• **Records contained in a dataset**:
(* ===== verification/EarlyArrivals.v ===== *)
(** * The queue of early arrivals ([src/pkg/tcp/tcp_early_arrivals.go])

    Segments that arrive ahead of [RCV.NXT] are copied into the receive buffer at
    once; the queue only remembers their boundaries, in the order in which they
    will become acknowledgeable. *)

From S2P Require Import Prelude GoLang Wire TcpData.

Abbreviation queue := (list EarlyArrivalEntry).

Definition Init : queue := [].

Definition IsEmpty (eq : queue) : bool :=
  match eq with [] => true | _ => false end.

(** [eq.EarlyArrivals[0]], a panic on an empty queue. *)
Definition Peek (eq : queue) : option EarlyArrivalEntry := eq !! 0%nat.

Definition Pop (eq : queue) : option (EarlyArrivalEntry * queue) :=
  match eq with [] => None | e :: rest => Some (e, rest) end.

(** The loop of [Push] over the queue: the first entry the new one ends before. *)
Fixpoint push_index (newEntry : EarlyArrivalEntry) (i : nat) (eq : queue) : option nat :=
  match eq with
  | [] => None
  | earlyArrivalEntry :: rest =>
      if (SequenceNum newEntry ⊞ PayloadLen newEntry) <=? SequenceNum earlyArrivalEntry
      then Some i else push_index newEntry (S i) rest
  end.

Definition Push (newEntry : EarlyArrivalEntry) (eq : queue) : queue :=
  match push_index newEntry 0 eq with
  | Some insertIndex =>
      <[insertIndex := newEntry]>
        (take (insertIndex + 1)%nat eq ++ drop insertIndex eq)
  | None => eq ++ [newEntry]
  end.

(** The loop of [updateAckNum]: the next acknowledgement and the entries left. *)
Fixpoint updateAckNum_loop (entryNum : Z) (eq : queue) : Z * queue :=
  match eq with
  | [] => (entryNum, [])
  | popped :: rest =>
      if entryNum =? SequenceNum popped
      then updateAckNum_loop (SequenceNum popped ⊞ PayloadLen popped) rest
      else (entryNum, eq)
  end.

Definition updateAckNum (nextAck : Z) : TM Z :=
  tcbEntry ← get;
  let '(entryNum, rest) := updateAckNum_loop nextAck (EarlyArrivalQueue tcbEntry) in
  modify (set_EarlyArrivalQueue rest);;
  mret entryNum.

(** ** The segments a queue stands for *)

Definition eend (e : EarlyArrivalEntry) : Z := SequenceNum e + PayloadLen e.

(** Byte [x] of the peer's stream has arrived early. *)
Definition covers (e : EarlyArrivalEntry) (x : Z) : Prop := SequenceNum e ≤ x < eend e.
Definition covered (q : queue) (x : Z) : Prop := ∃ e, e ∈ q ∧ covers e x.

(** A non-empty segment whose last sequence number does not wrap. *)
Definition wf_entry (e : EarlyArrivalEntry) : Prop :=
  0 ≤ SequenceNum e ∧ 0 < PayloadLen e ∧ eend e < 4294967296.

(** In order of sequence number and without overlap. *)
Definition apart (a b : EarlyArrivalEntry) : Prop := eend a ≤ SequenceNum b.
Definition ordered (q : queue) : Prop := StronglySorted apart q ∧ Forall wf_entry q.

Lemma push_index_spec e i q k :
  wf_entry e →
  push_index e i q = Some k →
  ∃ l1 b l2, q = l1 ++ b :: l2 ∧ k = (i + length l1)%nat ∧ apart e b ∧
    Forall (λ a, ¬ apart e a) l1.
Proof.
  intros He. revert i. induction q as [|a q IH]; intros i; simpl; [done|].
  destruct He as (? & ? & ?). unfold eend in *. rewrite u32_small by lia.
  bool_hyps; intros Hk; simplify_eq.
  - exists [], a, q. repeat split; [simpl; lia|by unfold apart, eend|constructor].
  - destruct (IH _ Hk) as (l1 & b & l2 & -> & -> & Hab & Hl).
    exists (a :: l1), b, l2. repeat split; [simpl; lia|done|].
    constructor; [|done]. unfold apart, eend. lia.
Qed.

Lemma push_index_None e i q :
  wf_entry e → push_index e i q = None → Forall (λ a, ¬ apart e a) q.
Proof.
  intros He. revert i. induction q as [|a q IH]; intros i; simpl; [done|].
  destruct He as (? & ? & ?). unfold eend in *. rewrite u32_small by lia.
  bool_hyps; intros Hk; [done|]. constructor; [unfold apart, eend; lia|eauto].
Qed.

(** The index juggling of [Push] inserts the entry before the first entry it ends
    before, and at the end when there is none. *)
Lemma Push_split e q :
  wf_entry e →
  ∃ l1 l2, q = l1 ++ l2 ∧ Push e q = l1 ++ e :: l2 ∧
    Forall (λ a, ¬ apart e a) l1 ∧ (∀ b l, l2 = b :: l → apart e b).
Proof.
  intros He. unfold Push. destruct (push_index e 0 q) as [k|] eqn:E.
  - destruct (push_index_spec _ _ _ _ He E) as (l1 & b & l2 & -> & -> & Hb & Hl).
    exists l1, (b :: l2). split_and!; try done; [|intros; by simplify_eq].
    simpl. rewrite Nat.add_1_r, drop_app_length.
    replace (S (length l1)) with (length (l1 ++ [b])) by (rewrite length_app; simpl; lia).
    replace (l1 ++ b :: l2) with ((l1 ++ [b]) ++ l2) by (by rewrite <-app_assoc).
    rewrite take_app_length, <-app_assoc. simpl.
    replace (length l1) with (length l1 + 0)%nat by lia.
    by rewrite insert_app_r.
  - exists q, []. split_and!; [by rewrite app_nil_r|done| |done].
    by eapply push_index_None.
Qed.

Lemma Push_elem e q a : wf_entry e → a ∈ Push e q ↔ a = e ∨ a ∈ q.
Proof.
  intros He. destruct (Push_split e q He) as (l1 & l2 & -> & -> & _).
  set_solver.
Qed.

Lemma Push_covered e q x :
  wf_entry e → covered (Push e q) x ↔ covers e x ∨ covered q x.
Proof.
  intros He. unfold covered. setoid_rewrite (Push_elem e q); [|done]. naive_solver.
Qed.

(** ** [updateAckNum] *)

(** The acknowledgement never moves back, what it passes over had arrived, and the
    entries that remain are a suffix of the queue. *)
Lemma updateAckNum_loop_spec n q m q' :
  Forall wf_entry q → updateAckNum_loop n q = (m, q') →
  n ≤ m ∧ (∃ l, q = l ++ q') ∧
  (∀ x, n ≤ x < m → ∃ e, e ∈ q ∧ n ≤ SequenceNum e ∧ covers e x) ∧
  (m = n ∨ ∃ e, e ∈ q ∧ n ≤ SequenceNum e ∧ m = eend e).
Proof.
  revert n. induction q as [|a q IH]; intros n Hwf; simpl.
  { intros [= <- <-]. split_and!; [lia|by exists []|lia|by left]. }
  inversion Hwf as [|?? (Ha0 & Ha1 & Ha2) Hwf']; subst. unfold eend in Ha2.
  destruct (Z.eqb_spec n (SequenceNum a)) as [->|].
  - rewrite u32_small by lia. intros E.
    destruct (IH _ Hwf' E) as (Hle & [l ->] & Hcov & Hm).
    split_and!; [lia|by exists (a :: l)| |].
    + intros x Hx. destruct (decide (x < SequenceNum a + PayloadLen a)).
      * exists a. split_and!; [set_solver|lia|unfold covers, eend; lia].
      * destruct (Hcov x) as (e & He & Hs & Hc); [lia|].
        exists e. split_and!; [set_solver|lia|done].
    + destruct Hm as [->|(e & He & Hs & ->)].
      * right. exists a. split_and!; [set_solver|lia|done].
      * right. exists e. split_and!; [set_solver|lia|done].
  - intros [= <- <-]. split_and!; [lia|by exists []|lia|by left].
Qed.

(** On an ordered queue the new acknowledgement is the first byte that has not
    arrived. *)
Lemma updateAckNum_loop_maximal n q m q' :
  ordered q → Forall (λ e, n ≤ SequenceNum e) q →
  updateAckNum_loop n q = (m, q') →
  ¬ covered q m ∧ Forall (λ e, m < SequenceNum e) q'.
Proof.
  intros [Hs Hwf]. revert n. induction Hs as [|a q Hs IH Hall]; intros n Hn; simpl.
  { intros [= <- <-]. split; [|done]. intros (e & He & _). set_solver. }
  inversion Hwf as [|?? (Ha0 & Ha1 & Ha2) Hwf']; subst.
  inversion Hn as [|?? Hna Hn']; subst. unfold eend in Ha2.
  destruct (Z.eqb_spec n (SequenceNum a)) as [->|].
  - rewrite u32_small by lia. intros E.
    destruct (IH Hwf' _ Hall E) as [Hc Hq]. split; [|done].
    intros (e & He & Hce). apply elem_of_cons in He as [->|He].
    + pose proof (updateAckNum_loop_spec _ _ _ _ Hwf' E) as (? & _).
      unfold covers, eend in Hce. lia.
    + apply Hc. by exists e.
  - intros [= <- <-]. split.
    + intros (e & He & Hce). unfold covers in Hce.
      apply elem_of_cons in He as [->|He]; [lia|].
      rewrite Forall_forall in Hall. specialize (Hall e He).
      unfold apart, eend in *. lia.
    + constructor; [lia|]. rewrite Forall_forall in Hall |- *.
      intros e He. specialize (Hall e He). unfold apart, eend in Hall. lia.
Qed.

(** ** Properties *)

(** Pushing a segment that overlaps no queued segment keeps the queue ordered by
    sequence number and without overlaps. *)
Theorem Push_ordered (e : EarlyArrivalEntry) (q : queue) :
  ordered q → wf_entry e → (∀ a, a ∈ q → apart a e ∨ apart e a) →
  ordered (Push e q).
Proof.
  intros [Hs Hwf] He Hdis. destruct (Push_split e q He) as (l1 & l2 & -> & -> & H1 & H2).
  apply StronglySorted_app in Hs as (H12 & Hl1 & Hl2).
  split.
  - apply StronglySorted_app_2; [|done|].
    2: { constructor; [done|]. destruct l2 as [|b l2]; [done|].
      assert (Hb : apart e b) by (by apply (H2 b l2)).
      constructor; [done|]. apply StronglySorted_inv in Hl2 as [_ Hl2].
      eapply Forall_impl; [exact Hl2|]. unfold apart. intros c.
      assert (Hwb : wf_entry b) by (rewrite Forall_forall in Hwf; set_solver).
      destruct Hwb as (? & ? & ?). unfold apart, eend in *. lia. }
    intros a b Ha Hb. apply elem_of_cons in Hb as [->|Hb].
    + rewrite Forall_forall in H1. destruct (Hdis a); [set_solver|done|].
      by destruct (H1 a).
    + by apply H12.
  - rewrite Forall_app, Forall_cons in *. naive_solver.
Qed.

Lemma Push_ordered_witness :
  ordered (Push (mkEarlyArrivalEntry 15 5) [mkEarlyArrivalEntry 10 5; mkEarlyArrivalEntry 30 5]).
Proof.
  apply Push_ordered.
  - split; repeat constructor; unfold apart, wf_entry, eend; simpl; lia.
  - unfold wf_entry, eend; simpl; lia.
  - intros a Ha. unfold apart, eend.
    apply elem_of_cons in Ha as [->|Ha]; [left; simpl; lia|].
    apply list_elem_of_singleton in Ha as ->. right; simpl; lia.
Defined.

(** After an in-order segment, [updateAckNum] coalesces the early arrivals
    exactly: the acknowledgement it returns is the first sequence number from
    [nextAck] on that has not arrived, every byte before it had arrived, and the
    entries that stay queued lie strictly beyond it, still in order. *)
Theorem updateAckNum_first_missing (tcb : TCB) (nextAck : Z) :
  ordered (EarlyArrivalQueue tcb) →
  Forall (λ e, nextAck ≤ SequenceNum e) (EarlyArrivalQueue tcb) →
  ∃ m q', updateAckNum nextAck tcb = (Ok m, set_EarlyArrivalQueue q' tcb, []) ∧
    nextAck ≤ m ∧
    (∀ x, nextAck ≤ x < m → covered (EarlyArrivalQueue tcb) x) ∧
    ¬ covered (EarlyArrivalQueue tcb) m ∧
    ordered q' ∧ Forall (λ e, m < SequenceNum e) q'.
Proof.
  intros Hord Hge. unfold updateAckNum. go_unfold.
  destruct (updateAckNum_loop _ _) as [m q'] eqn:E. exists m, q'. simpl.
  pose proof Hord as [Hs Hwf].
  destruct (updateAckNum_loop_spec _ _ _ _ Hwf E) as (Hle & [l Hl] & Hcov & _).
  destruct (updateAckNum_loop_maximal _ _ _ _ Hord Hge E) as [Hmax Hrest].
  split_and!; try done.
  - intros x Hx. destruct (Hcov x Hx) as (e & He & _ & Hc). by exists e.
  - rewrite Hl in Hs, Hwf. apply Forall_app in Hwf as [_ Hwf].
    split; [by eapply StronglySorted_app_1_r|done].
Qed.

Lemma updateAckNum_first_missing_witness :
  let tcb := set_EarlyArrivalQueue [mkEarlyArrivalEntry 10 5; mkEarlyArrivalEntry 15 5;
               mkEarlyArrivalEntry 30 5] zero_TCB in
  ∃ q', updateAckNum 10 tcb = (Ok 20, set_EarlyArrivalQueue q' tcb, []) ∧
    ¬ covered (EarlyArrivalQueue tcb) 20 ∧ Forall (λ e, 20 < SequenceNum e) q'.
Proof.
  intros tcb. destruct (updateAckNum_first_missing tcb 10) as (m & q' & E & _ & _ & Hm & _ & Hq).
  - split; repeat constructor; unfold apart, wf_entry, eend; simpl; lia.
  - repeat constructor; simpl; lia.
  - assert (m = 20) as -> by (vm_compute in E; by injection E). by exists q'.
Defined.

* * *

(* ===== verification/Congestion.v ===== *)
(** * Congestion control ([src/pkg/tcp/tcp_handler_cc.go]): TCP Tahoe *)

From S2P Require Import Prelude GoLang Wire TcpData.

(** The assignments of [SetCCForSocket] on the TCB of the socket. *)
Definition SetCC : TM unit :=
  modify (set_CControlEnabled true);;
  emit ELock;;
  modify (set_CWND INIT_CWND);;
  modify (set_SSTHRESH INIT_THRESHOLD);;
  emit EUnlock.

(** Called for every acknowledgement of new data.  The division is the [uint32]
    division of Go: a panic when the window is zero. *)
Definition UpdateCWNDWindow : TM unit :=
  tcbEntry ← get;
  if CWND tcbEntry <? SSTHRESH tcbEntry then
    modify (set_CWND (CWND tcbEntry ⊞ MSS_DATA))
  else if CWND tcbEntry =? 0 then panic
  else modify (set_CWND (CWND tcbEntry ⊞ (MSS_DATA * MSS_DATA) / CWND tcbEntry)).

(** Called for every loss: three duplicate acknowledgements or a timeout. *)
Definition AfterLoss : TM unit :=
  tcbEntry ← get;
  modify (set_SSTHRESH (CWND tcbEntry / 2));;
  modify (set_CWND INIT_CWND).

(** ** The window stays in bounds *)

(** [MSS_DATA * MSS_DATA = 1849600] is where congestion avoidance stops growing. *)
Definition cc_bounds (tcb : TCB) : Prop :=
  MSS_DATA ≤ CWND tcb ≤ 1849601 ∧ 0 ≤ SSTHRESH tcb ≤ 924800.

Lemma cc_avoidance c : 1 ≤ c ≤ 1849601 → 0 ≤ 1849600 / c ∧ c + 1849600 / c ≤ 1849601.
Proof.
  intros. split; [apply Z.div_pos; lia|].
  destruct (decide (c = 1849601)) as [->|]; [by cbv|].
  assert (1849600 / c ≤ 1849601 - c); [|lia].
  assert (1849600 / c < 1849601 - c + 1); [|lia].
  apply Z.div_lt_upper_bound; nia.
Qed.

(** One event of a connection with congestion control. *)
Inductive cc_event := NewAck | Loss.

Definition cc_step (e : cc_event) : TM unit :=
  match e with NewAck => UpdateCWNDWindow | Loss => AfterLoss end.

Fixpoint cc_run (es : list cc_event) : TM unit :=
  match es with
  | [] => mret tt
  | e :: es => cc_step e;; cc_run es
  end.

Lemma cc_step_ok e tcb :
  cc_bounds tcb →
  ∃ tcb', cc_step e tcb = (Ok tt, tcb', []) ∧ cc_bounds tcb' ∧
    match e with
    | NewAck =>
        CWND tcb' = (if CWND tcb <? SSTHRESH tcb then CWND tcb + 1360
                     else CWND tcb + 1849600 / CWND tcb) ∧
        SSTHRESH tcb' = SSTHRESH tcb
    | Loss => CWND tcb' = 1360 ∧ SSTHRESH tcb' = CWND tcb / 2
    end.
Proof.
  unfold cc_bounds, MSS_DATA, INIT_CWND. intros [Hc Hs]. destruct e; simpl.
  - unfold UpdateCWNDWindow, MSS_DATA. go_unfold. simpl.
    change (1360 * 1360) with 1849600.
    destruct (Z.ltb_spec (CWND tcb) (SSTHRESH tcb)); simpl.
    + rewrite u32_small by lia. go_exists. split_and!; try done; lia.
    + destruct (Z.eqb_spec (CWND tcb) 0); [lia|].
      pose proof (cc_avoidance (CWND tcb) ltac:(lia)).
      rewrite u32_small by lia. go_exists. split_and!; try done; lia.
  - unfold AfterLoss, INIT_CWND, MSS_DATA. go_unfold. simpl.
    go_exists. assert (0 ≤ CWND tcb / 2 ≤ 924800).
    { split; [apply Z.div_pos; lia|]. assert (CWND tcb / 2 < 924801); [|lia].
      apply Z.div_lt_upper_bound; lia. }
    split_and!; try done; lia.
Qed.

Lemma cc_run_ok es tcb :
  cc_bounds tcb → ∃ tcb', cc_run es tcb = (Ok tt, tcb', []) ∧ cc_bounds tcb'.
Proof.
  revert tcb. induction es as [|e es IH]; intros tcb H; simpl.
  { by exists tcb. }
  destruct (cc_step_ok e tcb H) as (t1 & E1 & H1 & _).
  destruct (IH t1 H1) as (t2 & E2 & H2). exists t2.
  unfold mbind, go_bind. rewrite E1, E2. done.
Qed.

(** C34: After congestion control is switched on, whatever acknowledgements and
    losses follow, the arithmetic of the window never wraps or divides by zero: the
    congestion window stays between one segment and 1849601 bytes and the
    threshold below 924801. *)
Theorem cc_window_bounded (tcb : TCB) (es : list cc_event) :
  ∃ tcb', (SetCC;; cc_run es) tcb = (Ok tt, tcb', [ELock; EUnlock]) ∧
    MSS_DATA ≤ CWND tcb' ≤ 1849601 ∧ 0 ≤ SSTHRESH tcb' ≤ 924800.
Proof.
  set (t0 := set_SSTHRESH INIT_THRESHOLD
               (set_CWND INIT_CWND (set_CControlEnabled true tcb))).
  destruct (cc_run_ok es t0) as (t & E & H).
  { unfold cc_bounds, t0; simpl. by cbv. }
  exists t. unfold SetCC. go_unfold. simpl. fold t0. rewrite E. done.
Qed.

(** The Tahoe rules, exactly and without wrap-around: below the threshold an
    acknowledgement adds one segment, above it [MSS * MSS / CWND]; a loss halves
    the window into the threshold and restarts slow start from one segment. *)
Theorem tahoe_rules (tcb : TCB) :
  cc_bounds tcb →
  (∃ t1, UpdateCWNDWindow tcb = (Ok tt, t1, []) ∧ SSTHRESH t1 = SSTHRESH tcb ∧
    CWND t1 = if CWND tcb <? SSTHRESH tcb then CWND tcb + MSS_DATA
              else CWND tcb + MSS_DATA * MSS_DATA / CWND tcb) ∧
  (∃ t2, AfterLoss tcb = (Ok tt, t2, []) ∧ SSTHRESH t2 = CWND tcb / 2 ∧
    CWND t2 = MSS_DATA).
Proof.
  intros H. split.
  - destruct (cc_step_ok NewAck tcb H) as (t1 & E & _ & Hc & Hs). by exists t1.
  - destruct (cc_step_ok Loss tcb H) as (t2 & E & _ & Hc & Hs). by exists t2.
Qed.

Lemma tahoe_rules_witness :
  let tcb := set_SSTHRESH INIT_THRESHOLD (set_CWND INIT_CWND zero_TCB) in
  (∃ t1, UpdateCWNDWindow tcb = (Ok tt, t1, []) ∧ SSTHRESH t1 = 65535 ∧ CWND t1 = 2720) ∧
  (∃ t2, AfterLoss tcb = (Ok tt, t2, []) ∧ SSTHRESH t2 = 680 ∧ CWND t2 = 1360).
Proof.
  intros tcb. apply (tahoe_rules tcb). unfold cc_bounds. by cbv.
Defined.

• **ASSIGNED TASK**: All lines above from the line with "(* ===== verification/EarlyArrivals.v" through the line with "once; the queue", both included, are to be set down exactly, with nothing else.

• **EXERCISE RESULT**:
(* ===== verification/EarlyArrivals.v ===== *)
(** * The queue of early arrivals ([src/pkg/tcp/tcp_early_arrivals.go])

    Segments that arrive ahead of [RCV.NXT] are copied into the receive buffer at
    once; the queue only remembers their boundaries, in the order in which they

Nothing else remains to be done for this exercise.